Over the last few years, sensationalist news has been on the rise. Perhaps even more worryingly, it is positively correlated with distrust in the news media (Kleemans, Hendriks, Beentjes, & Helsinga, 2017), and even seems to be causing some of this disbelief. Indeed, our all too human bias towards negativity makes us pay more attention to bad news than to the many fun and uplifting stories that are to be found out there, and thus it should come as no surprise that negativity helps to sell stories, although some demographics grow too tired and weary of it if served in large enough doses too fast.

I already wrote about how we should fight on the side of facts in the war against them, with the other side overrating the value of opinion over unfalsified hypotheses… but should we also take the effort to write more lighthearted stories? To feature the granddad who managed to save his grandkid’s dog from a burning building more heavily? To talk more extensively about how sweeteners like steviol can be added to chocolate in order to keep down or eliminate sugar?

I would say ‘yes’, but there’s a caveat: many of us don’t have enough time to read or hear about more trivial stories, unless they are about a hobby of ours or they’re funny reviews of a great show like ‘House of the Dragon’ – or about an abysmal one like ‘Rings of Power’. The truth, however, is quite often that bad news matters.

I know a lot of people complain that we’re being too bleak and dreary, that we’re way too focused on dark stories, and that we’re scaring people… but I would dare to say we’re sometimes not scaring them enough.

Maybe far less people would have died if they had taken the corona pandemic more seriously. Maybe some bad international policy decisions wouldn’t have happened. Maybe we’d all support war victims and refugees more unflinchingly if we’d really have been morez immersed in what they they had to go through.

I know it’s an unpopular opinion, but let’s have the debate nonetheless. Are we, as press, doing enough to give people a better sense of the atrocities still being committed on an hourly basis in so many regions or the world? Maybe being just a little scared, without becoming depressed, helps many of us to be empathic and react humanely. It certainly helps in being prepared.

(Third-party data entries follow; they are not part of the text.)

Definition UNKNOWN_ERROR : NoBidReason := {| nbr_code := 0 |}.
Definition TECHNICAL_ERROR : NoBidReason := {| nbr_code := 1 |}.
Definition INVALID_REQUEST : NoBidReason := {| nbr_code := 2 |}.
Definition KNOWN_WEB_SPIDER : NoBidReason := {| nbr_code := 3 |}.
Definition SUSPECTED_NON_HUMAN : NoBidReason := {| nbr_code := 4 |}.
Definition CLOUD_DATA_CENTER : NoBidReason := {| nbr_code := 5 |}.
Definition UNSUPPORTED_DEVICE : NoBidReason := {| nbr_code := 6 |}.
Definition BLOCKED_PUBLISHER : NoBidReason := {| nbr_code := 7 |}.
Definition UNMATCHED_USER : NoBidReason := {| nbr_code := 8 |}.
Definition DAILY_REACH_LIMIT : NoBidReason := {| nbr_code := 9 |}.
Definition BUSINESS_RULES : NoBidReason := {| nbr_code := 10 |}.
Definition NO_ELIGIBLE_BIDS : NoBidReason := {| nbr_code := 11 |}.
Definition BELOW_FLOOR : NoBidReason := {| nbr_code := 12 |}.
Definition REQUEST_BLOCKED_PRIVACY : NoBidReason := {| nbr_code := 13 |}.
Definition FREQUENCY_CAP : NoBidReason := {| nbr_code := 14 |}.
Definition BELOW_BID_FLOOR_PMP : NoBidReason := {| nbr_code := 15 |}.
Definition LOST_TO_HIGHER_BID : NoBidReason := {| nbr_code := 100 |}.
Definition LOST_TO_PMP_BID : NoBidReason := {| nbr_code := 101 |}.
Definition SEAT_BLOCKED : NoBidReason := {| nbr_code := 102 |}.
Definition PIPELINE_DEADLINE : NoBidReason := {| nbr_code := 103 |}.

(** ** Request objects *)

Record Format (Value : Type) := {
  fmt_w : option Z;
  fmt_h : option Z;
  fmt_wratio : option Z;
  fmt_hratio : option Z;
  fmt_wmin : option Z;
  fmt_ext : option Value;
}.

Record Banner (Value : Type) := {
  ban_format : list (Format Value);
  ban_w : option Z;
  ban_h : option Z;
  ban_wmax : option Z;
  ban_hmax : option Z;
  ban_wmin : option Z;
  ban_hmin : option Z;
  ban_btype : list Z;
  ban_battr : list Z;
  ban_pos : option Z;
  ban_mimes : list string;
  ban_topframe : option Z;
  ban_expdir : list Z;
  ban_api : list Z;
  ban_id : option string;
  ban_vcm : option Z;
  ban_ext : option Value;
}.

Record Video (Value : Type) := {
  vid_mimes : list string;
  vid_minduration : option Z;
  vid_maxduration : option Z;
  vid_protocols : list Z;
  vid_w : option Z;
  vid_h : option Z;
  vid_startdelay : option Z;
  vid_placement : option Z;
  vid_plcmt : option Z;
  vid_linearity : option Z;
  vid_skip : option Z;
  vid_skipmin : option Z;
  vid_skipafter : option Z;
  vid_sequence : option Z;
  vid_battr : list Z;
  vid_maxextended : option Z;
  vid_minbitrate : option Z;
  vid_maxbitrate : option Z;
  vid_boxingallowed : option Z;
  vid_playbackmethod : list Z;
  vid_playbackend : list Z;
  vid_delivery : list Z;
  vid_pos : option Z;
  vid_companionad : list (Banner Value);
  vid_api : list Z;
  vid_companiontype : list Z;
  vid_ext : option Value;
}.

Record Audio (Value : Type) := {
  aud_mimes : list string;
  aud_minduration : option Z;
  aud_maxduration : option Z;
  aud_protocols : list Z;
  aud_startdelay : option Z;
  aud_sequence : option Z;
  aud_battr : list Z;
  aud_maxextended : option Z;
  aud_minbitrate : option Z;
  aud_maxbitrate : option Z;
  aud_delivery : list Z;
  aud_companionad : list (Banner Value);
  aud_api : list Z;
  aud_companiontype : list Z;
  aud_maxseq : option Z;
  aud_feed : option Z;
  aud_stitched : option Z;
  aud_nvol : option Z;
  aud_ext : option Value;
}.

Record Native (Value : Type) := {
  nat_request : string;
  nat_ver : option string;
  nat_api : list Z;
  nat_battr : list Z;
  nat_ext : option Value;
}.

Record Deal (Value : Type) := {
  deal_id : string;
  deal_bidfloor : option f64;
  deal_bidfloorcur : option string;
  deal_at : option AuctionType;
  deal_wseat : list string;
  deal_wadomain : list string;
  deal_ext : option Value;
}.

Record Pmp (Value : Type) := {
  pmp_private_auction : Z;
  pmp_deals : list (Deal Value);
  pmp_ext : option Value;
}.

Record Imp (Value : Type) := {
  imp_id : string;
  imp_banner : option (Banner Value);
  imp_video : option (Video Value);
  imp_audio : option (Audio Value);
  imp_native : option (Native Value);
  imp_pmp : option (Pmp Value);
  imp_displaymanager : option string;
  imp_displaymanagerver : option string;
  imp_instl : Z;
  imp_tagid : option string;
  imp_bidfloor : option f64;
  imp_bidfloorcur : option string;
  imp_clickbrowser : Z;
  imp_secure : Z;
  imp_iframebuster : list string;
  imp_rwdd : option Z;
  imp_ssai : option Z;
  imp_exp : option Z;
  imp_ext : option Value;
}.

Record Publisher (Value : Type) := {
  pub_id : option string;
  pub_name : option string;
  pub_cat : list string;
  pub_domain : option string;
  pub_ext : option Value;
}.

Record Producer (Value : Type) := {
  prod_id : option string;
  prod_name : option string;
  prod_cat : list string;
  prod_domain : option string;
  prod_ext : option Value;
}.

Record Segment (Value : Type) := {
  seg_id : option string;
  seg_name : option string;
  seg_value : option string;
  seg_ext : option Value;
}.

Record Data (Value : Type) := {
  data_id : option string;
  data_name : option string;
  data_segment : list (Segment Value);
  data_ext : option Value;
}.

Record Content (Value : Type) := {
  con_id : option string;
  con_episode : option Z;
  con_title : option string;
  con_series : option string;
  con_season : option string;
  con_artist : option string;
  con_genre : option string;
  con_album : option string;
  con_isrc : option string;
  con_producer : option (Producer Value);
  con_url : option string;
  con_cat : list string;
  con_prodq : option Z;
  con_videoquality : option Z;
  con_context : option Z;
  con_contentrating : option string;
  con_userrating : option string;
  con_qagmediarating : option Z;
  con_keywords : option string;
  con_livestream : option Z;
  con_sourcerelationship : option Z;
  con_len : option Z;
  con_language : option string;
  con_embeddable : option Z;
  con_data : option (list (Data Value));
  con_ext : option Value;
}.

Record Site (Value : Type) := {
  site_id : option string;
  site_name : option string;
  site_domain : option string;
  site_cat : list string;
  site_sectioncat : list string;
  site_pagecat : list string;
  site_page : option string;
  site_ref : option string;
  site_search : option string;
  site_mobile : option Z;
  site_privacypolicy : option Z;
  site_publisher : option (Publisher Value);
  site_content : option (Content Value);
  site_keywords : option string;
  site_ext : option Value;
}.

Finding the right balance, then, becomes an issue: being able to live full, physically and mentally healthy lives, love other people and support those who need our help needs to be the ‘ying’ of an important, realistic ‘yang’ sense of danger – not just to us, but to others as well. What’s happening on our planet is, after all, pretty damn frightening sometimes and we shouldn’t let our aversion or avoidance of fear dictate our actions, desensitize us, or make us care less. It is by facing our fears head-on, not by turning our backs at them, that we can grow as individuals as well as a society.